### PROVIDED DATA
________________________________________
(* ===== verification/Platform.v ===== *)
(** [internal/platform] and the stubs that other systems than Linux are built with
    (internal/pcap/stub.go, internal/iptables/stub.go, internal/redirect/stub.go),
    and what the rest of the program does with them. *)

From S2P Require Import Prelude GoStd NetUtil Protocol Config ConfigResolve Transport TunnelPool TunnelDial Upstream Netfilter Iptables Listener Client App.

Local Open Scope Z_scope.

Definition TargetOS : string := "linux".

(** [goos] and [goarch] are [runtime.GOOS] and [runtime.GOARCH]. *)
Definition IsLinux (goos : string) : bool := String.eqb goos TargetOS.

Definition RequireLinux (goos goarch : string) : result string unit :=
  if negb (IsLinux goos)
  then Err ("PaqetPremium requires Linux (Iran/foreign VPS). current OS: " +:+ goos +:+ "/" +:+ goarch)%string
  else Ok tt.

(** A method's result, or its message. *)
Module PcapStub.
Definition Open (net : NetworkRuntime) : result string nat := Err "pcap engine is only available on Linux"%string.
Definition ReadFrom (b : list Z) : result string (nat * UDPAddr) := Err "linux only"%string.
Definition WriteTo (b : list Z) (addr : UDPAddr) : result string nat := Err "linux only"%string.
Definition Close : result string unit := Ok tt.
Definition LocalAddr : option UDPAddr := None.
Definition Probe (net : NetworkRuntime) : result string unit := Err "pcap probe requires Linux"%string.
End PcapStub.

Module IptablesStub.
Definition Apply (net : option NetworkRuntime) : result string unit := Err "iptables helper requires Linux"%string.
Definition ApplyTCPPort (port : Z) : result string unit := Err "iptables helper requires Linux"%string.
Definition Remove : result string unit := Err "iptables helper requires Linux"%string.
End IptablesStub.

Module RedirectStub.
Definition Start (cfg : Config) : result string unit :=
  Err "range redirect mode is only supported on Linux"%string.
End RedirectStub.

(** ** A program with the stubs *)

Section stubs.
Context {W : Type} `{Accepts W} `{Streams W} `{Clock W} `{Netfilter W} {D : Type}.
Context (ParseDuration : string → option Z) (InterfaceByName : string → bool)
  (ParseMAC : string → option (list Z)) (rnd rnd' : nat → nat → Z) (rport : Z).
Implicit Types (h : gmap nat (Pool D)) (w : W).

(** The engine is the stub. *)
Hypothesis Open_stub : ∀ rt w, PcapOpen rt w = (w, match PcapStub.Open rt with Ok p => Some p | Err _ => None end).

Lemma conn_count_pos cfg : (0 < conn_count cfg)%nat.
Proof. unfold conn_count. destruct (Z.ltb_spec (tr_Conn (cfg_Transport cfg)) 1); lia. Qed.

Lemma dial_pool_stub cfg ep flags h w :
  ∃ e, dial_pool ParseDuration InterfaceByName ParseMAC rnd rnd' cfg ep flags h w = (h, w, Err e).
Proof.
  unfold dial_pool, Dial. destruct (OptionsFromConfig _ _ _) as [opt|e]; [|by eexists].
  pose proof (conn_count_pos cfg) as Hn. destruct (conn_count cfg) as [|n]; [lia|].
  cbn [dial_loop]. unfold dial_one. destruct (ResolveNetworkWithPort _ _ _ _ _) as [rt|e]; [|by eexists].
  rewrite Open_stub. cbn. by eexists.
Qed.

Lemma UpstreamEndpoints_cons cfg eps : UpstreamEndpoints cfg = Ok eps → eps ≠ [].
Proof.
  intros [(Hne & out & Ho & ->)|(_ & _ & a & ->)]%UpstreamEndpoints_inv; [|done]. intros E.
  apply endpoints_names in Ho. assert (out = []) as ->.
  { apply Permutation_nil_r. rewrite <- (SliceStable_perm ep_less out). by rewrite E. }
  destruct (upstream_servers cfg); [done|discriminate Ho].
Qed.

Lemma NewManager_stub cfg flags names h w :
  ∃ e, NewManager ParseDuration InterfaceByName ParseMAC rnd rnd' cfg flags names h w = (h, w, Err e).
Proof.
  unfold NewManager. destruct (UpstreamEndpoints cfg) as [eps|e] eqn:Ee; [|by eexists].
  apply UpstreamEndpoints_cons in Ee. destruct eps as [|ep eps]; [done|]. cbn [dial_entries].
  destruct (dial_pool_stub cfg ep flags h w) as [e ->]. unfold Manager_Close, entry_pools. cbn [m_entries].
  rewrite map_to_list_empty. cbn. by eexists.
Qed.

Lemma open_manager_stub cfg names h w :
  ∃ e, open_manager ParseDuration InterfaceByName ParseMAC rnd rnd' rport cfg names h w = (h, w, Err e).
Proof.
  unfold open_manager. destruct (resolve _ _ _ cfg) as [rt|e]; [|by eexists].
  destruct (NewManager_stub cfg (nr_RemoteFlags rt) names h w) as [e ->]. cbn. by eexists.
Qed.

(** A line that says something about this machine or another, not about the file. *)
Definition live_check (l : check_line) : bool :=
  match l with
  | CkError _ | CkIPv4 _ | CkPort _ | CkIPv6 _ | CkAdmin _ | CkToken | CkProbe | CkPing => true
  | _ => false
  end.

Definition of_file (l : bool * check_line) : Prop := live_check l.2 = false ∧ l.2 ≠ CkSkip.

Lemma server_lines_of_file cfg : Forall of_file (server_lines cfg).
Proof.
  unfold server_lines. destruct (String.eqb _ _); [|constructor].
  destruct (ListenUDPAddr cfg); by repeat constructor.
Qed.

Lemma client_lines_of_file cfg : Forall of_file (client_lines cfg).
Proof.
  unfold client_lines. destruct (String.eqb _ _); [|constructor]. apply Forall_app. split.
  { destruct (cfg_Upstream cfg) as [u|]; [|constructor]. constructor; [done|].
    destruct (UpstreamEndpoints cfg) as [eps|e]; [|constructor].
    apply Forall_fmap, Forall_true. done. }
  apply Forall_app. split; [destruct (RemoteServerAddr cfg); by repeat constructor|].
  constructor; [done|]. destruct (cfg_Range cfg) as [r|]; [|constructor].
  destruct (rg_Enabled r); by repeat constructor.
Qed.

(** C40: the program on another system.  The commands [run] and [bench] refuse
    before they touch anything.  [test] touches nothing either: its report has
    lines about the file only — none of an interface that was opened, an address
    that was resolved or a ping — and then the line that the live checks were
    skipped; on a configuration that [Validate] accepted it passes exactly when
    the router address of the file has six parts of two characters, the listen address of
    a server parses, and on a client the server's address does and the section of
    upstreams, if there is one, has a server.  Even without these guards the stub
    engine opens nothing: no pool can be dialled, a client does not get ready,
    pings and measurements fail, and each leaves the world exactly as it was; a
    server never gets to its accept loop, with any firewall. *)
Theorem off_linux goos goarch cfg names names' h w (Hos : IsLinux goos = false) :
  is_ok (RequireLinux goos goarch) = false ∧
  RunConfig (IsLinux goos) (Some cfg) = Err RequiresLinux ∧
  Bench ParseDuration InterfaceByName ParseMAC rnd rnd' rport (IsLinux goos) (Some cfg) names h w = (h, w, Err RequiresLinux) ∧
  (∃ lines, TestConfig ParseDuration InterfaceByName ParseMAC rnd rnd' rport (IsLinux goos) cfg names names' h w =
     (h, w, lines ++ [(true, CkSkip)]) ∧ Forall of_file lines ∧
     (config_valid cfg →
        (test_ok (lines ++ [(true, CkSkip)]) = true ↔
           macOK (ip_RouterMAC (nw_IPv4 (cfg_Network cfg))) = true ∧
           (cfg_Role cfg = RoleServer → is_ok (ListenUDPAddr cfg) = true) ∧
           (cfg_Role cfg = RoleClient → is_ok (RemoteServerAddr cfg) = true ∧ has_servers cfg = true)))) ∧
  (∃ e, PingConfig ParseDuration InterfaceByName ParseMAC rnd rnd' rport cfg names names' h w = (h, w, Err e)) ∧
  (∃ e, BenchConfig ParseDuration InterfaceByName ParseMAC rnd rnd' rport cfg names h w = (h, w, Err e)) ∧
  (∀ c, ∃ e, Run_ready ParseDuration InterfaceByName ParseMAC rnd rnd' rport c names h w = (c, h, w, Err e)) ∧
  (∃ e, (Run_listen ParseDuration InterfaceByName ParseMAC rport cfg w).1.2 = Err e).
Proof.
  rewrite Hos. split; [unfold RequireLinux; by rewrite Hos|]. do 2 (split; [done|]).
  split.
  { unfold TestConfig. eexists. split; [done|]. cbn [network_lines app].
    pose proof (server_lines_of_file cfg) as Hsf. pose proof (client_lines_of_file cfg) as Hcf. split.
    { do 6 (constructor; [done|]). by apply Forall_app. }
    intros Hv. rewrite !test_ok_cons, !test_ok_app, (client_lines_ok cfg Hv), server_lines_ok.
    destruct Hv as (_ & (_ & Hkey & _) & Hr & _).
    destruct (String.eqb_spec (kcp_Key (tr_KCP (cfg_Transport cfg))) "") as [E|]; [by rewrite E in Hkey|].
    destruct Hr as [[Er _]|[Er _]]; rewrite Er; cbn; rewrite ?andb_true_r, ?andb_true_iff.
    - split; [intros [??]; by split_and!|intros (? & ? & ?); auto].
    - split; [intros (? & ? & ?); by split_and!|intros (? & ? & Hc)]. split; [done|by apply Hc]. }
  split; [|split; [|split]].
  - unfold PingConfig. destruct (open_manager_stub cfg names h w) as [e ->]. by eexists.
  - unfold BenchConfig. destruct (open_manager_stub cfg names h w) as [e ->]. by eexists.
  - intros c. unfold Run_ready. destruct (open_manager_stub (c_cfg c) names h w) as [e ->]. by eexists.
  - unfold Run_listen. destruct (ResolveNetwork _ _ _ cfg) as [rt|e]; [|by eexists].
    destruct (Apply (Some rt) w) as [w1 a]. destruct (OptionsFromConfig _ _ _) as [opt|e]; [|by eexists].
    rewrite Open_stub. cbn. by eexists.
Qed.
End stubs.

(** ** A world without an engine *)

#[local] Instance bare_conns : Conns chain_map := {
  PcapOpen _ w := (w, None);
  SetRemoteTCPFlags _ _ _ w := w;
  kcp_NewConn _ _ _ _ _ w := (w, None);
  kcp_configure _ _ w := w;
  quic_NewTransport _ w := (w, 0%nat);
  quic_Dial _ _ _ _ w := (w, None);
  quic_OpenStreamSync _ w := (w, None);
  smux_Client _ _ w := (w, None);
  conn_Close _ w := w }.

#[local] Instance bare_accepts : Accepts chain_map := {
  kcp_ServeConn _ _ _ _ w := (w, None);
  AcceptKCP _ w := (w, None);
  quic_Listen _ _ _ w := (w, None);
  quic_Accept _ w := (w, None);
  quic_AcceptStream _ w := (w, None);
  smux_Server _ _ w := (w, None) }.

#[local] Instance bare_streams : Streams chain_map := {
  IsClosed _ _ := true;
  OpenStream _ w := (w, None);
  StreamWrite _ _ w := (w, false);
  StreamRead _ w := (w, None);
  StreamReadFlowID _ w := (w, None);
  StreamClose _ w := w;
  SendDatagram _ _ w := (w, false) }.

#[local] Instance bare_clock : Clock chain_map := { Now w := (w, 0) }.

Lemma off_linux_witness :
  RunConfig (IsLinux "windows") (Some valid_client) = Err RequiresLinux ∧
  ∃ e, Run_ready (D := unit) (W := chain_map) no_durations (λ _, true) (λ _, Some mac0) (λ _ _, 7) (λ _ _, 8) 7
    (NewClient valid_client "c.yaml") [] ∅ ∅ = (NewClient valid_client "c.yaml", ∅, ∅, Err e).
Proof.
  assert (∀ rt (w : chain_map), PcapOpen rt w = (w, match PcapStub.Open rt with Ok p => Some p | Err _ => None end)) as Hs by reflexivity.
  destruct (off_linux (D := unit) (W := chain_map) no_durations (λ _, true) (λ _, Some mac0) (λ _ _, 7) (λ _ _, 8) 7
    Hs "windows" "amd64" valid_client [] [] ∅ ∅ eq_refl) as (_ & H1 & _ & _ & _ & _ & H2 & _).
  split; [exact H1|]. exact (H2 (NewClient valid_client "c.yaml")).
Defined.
________________________________________
### EXERCISE
Exact duplication is required for the lines above, from the line that contains "(** A method's result, or its message. *)" to the line that contains "Definition Close : result", inclusive; omit all others.

### YOUR RESPONSE
(** A method's result, or its message. *)
Module PcapStub.
Definition Open (net : NetworkRuntime) : result string nat := Err "pcap engine is only available on Linux"%string.
Definition ReadFrom (b : list Z) : result string (nat * UDPAddr) := Err "linux only"%string.
Definition WriteTo (b : list Z) (addr : UDPAddr) : result string nat := Err "linux only"%string.
Definition Close : result string unit := Ok tt.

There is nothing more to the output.